Nea Salamis Famagusta VC
- Full name: Nea Salamis Famagusta Volleyball Club
- Nickname: Vasilissa
- Founded: 1976
- Ground: Spyros Kyprianou Athletic Center Limassol, Cyprus (Capacity: 6255)
- Chairman: Simos Ioannou
- Head Coach: Kyriakos Adamou
- League: Cyprus Volleyball Division 1
- 2016–17: 3d place
- Website: Club home page

Uniforms
| Home | Away |

= Nea Salamis Famagusta VC =

Cypriot volleyball club

Nea Salamis Famagusta VC or Nea Salamina Famagusta VC (Νέα Σαλαμίς Αμμοχώστου) is a professional volleyball team based in Ammochostos (also known by its romanized name, Famagusta), Cyprus.

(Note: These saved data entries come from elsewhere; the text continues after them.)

(** tipp_.pyx: an object whose five arrays are set, the array that [run]
    stores in [_discount], and the factor that iteration [i] reads from it. *)
Definition vec_pack (t : Vectorized.TIPP) (s : Core.series) (D : list Q) (c : Q)
    : Vectorized.TIPP :=
  Vectorized.mkTIPP (Vectorized._capital t) (Vectorized._multiplier t) (Vectorized._rr t)
    (Vectorized._rf t) (Vectorized._br t) (Vectorized._lock_in t)
    (Vectorized._min_risk_req t) (Vectorized._min_capital_req t) (Vectorized._freq t)
    (Some (Core.sP s)) (Some (Core.sR s)) (Some (Core.sM s)) (Some D) (Some (Core.sF s)) c.

Definition vec_discounts (pow : Q -> Q -> Q) (self : Vectorized.TIPP) : list Q :=
  (fun rf_j => pow (1 + rf_j * Vectorized._freq self / 252)
                   (Vectorized._compounded_period self)) <$> Vectorized._rf self.

Definition vec_discount (pow : Q -> Q -> Q) (self : Vectorized.TIPP) (i : nat) : Q :=
  rd (vec_discounts pow self) (i - 1).

Definition vec_init (pow : Q -> Q -> Q) (self : Vectorized.TIPP) : Core.series :=
  let n := length (Vectorized._rr self) in
  Core.mkSeries
    ((fun x => x * Vectorized._capital self) <$> replicate n 1)
    ((fun x => x * Vectorized._capital self) <$> replicate n 1)
    (replicate n 0)
    ((fun d => Vectorized._capital self * Vectorized._min_capital_req self / d)
       <$> vec_discounts pow self).
(** [onGeocodingAction]: [await init(...)], then [await start(params)]. *)
Definition onGeocodingAction (params : GeocodingParams) (ps : Process)
  : Result () * Process :=
  let '(r, ps1) :=
    Init.geocodingAction_init _ _ setupContainer
      {| dataDir := geocoding_dataDir params; ckanId := resourceId params |} ps in
  match r with
  | Throw e => (Throw e, ps1)
  | Ok _ => geocodingAction_start params ps1
  end.

(** [onDownloadAction]: [await init(params)], then [await start(params)]. *)
Definition onDownloadAction (params : setupContainerParams) (ps : Process)
  : Result () * Process :=
  let '(r, ps1) := Init.downloadDataset_init _ _ setupContainer params ps in
  match r with
  | Throw e => (Throw e, ps1)
  | Ok _ => Init.downloadDataset_start _ _ download params ps1
  end.

Lemma onGeocodingAction_sets_flag params ps :
  Init.geocoding_initialized _ _ (onGeocodingAction params ps).2 = true.
Proof.
  unfold onGeocodingAction, Init.geocodingAction_init, geocodingAction_start.
  destruct (Init.geocoding_initialized _ _ ps) eqn:Hg; [done|].
  destruct (setupContainer _ _) as [[[]|e] c]; simpl; [|done].
  by destruct (geocode params c).
Qed.

Lemma onDownloadAction_sets_flag params ps :
  Init.download_initialized _ _ (onDownloadAction params ps).2 = true.
Proof.
  unfold onDownloadAction, Init.downloadDataset_init, Init.downloadDataset_start.
  destruct (Init.download_initialized _ _ ps) eqn:Hd; [done|].
  destruct (setupContainer _ _) as [[[]|e] c]; simpl; [|done].
  by destruct (download params c).
Qed.

(** [onGeocodingAction] works once in a process: after a call of it,
    whatever that call returned, every further call throws
    [Already initialized] and neither sets up the container nor starts the
    pipeline. *)
Theorem onGeocodingAction_only_once (first again : GeocodingParams) (ps : Process) :
  let ps1 := (onGeocodingAction first ps).2 in
  onGeocodingAction again ps1 = (Throw Init.already_initialized, ps1).
Proof.
  intros ps1. pose proof (onGeocodingAction_sets_flag first ps) as Hg. fold ps1 in Hg.
  unfold onGeocodingAction, Init.geocodingAction_init. by rewrite Hg.
Qed.

(** [onDownloadAction] works once in a process: after a call of it,
    whatever that call returned (also when no update was available),
    every further call throws [Already initialized] and neither checks for
    an update nor downloads. *)
Theorem onDownloadAction_only_once (first again : setupContainerParams) (ps : Process) :
  let ps1 := (onDownloadAction first ps).2 in
  onDownloadAction again ps1 = (Throw Init.already_initialized, ps1).
Proof.
  intros ps1. pose proof (onDownloadAction_sets_flag first ps) as Hd. fold ps1 in Hd.
  unfold onDownloadAction, Init.downloadDataset_init. by rewrite Hd.
Qed.

End EntryPoints.

(** *** The work of downloadDataset.start *)

Section Start.

(** [path.join], [path.dirname], the error [container.resolve] throws for
    a token that is not registered, the [AbrgError] with
    [ERROR_NO_UPDATE_IS_AVAILABLE] and the level [INFO], and the list of
    files [fsIterator] finds: outside the sources embedded here. *)
Variable path_join : jsstring -> jsstring -> jsstring.
Variable path_dirname : jsstring -> jsstring.
Variable not_registered : String.string -> Exception.
Variable no_update_is_available : Exception.
Variable CsvFiles : Type.

(** The messages [start] logs. *)
Inductive AbrgMessage : Type :=
  | CHECKING_UPDATE
  | START_DOWNLOADING_NEW_DATASET
  | EXTRACTING_THE_DATA
  | LOADING_INTO_DATABASE.

(** What [start] does to its surroundings, in program order. *)
Inductive Action : Type :=
  | Resolve (token : String.string)
  | Mkdir (dir : jsstring)
  | Info (message : AbrgMessage)
  | UpdateCheck
  | Download (dstFilePath : jsstring)
  | Mkdtemp (prefix : jsstring)
  | ProgressStart
  | FsIterator (tmpDir downloadDir ext : jsstring)
  | ProgressRemove
  | LoadDataset (csvFiles : CsvFiles)
  | DbClose
  | Rm (tmpDir : jsstring).

(** How the surroundings answer: which tokens the container knows,
    whether a directory exists, and what each awaited call gives. *)
Record World : Type := mkWorld {
  registered : String.string -> bool;
  existsSync : jsstring -> bool;
  mkdir : jsstring -> Result ();
  updateCheck : Result bool;
  download_to : jsstring -> Result ();
  mkdtemp : jsstring -> Result jsstring;
  fsIterator : jsstring -> jsstring -> Result CsvFiles;
  loadDatasetProcess : CsvFiles -> Result ();
  rm : jsstring -> Result ()
}.

Variable w : World.

(** A step of [start]: its result and the actions it took. *)
Definition Step (A : Type) : Type := Result A * list Action.

Definition andThen {A B : Type} (m : Step A) (k : A -> Step B) : Step B :=
  match m with
  | (Ok a, done) => let '(r, more) := k a in (r, done ++ more)
  | (Throw e, done) => (Throw e, done)
  end.

Definition act {A : Type} (a : Action) (r : Result A) : Step A := (r, [a]).

Definition resolve (token : String.string) : Step () :=
  if registered w token then (Ok (), [Resolve token])
  else (Throw (not_registered token), [Resolve token]).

It has been a refugee club since the 1974 Turkish invasion of Cyprus, when Turkey occupied the northern part of the island. The club is temporarily based in Limassol. The team is part of the Nea Salamina Famagusta sports club, which was founded in 1948; the parent club also fields a men's football team which temporarily based in Larnaka.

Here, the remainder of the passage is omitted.